Zabawa się podobała. Natychmiast złożono nowy limeryk na Muszkata:
„W Warszawie mieszkał pewien Muszkat
„Pisarzy i poetów dusz kat
„A jego ciotka hurysa
„Tak pokochała tygrysa,
„Że codzień brała go do łóżka“.
Posypały się dalsze limeryki. Kelnerzy napełniali wypróżnione kieliszki. Humory poprawiły się znacznie, umysły pracowały sprawniej. Raz po raz strzelały dowcipy, aforyzmy, trafne uwagi, cięte określenia.
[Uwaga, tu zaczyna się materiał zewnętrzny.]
(* ===== verification/SmTheorems.v ===== *)
(** * Handshakes that succeed

    A request that is sent again and its response, delivered in this order, connect or
    disconnect the session, whatever was lost before. *)

From S2P Require Import Prelude IoVector Serializer SmTypes RpcTypes Rpc Sm SmInv SmStep.

Definition in_progress (x : Session) : Prop := state_ x = kConnectInProgress ∨ state_ x = kDisconnectInProgress.

Lemma wp_wlp {T} (m : M Sm T) Q a : wp m Q a → wlp m Q a.
Proof. intros H. by eapply wq_weaken. Qed.

(** ** The scan *)
Lemma wlp_session_at num (Q : option Session → Sm → Prop) a : (∀ o, 0 ≤ num → session_vec_ (dp a) !! Z.to_nat num = Some o → Q o a) → wlp (session_at num) Q a.
Proof. intros HQ. unfold session_at. do 2 wstep. wstep. match goal with H : arr_get _ _ = Ok _ |- _ => apply arr_get_Ok in H as [? ?] end. auto. Qed.
Lemma wlp_assert_s b asserts (Q : unit → Sm → Prop) a : Q tt a → wlp (assert_s asserts b) Q a.
Proof. intros HQ. unfold assert_s. destruct asserts; [|done]. by wstep. Qed.
Lemma wlp_scan expired a : wlp (sm_pkt_loss_scan expired) (λ _ a', dp a' = dp a ∧ ∃ l, udp a' = udp a ++ l ∧
  ∀ n x, expired (Z.of_nat n) = true → Z.of_nat n ∈ sm_pending_reqs_ a → session_vec_ (dp a) !! n = Some (Some x) → in_progress x → req_of x ∈ l) a.
Proof.
  unfold sm_pkt_loss_scan. do 2 wstep.
  apply (wq_for_each _ (λ zs a', dp a' = dp a ∧ ∃ l, udp a' = udp a ++ l ∧
    ∀ n x, expired (Z.of_nat n) = true → Z.of_nat n ∈ sm_pending_reqs_ a → session_vec_ (dp a) !! n = Some (Some x) → in_progress x → Z.of_nat n ∈ zs ∨ req_of x ∈ l)).
  - split; [done|]. exists []. split; [by rewrite app_nil_r|auto].
  - intros z zs a' (Hdp & l & Hl & Hin). wstep. apply wlp_session_at. intros o Hz Ho. rewrite Hdp in Ho.
    assert (Hskip : (∀ x, o = Some x → ¬ (expired z = true ∧ in_progress x)) → dp a' = dp a ∧ ∃ l, udp a' = udp a ++ l ∧
      ∀ n x, expired (Z.of_nat n) = true → Z.of_nat n ∈ sm_pending_reqs_ a → session_vec_ (dp a) !! n = Some (Some x) → in_progress x → Z.of_nat n ∈ zs ∨ req_of x ∈ l).
    { intros Hno. split; [done|]. exists l. split; [done|]. intros n x He Hn Hx Hp. destruct (Hin n x He Hn Hx Hp) as [[<-|?]%elem_of_cons|?]; [|by left|by right].
      rewrite Nat2Z.id, Hx in Ho. injection Ho as <-. by destruct (Hno x). }
    destruct o as [x|]; [|wstep; apply Hskip; naive_solver].
    assert (Hsend : wlp (send_sm_req_st x) (λ _ a', dp a' = dp a ∧ ∃ l, udp a' = udp a ++ l ∧
      ∀ n x, expired (Z.of_nat n) = true → Z.of_nat n ∈ sm_pending_reqs_ a → session_vec_ (dp a) !! n = Some (Some x) → in_progress x → Z.of_nat n ∈ zs ∨ req_of x ∈ l) a').
    { eapply wq_weaken; [apply (wp_send_req x (λ _ b, b = sent_req x a')); done| |done]. intros _ b ->. split; [done|]. exists (l ++ [req_of x]). split; [cbn; by rewrite Hl, app_assoc|].
      intros n y He Hn Hy Hp. destruct (Hin n y He Hn Hy Hp) as [[E|?]%elem_of_cons|?]; [|by left|right; apply elem_of_app; by left].
      right. apply elem_of_app. right. rewrite <- E, Nat2Z.id, Hy in Ho. injection Ho as <-. by left. }
    destruct (state_ x) eqn:Hst, (expired z) eqn:He; try done; wstep; apply Hskip; intros ? [= <-] [? [Hp|Hp]]; congruence.
  - intros a' (Hdp & l & Hl & Hin). split; [done|]. exists l. split; [done|]. intros n x He Hn Hx Hp. destruct (Hin n x He Hn Hx Hp) as [?%not_elem_of_nil|?]; done.
Qed.

Section progress.
Context (asserts : bool) (A B : ident).
Implicit Types (s : net) (toks : list Z) (n m : nat) (x y : Session).
#[local] Abbreviation va s := (session_vec_ (dp (na s))).
#[local] Abbreviation vb s := (session_vec_ (dp (nb s))).
#[local] Abbreviation tmap s := (conn_req_token_map_ (nb s)).
#[local] Abbreviation EA := (EA A).
#[local] Abbreviation ES := (ES A B).
#[local] Abbreviation SB := (SB A B).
Rozmowa zeszła na temat przekładów na języki obce. Ali Baba był zdania, że Kuczymiński, a zwłaszcza Polaski przez niedbalstwo nie starają się o tłomaczenie swych książek na francuski, angielski i niemiecki. Muszkat szeregiem przykładów udowodnił, że ich powieści mogłyby liczyć za granicą na powodzenie, gdyż tamtejsi pisarze zyskują je, bynajmniej nie dystansując polskich pisarzy poziomem, ani tematyką, ani artyzmem.
— Chodzi o coś innego — powiedział Drozd. — Tamtejsi wydawcy i krytycy są zrażeni do literatury polskiej. Polską książkę biorą do rąk z nieufnością. A to zasługa naszej propagandy. Ludzie na zachodzie nie znoszą patosu, nie znoszą skomplikowanego stylu. Umieją już myśleć w sposób prosty i w takiż sposób wyrażać swoje myśli. A czym ich częstowano?... Pakowano setki tysięcy w beznadziejny pomysł nauczenia ich czytania Wyspiańskiego, Żeromskiego, „Króla Ducha“, „Dziadów“, literatury popowstaniowej, która już przez samo swoje cierpiętnictwo była ich duchowi obca.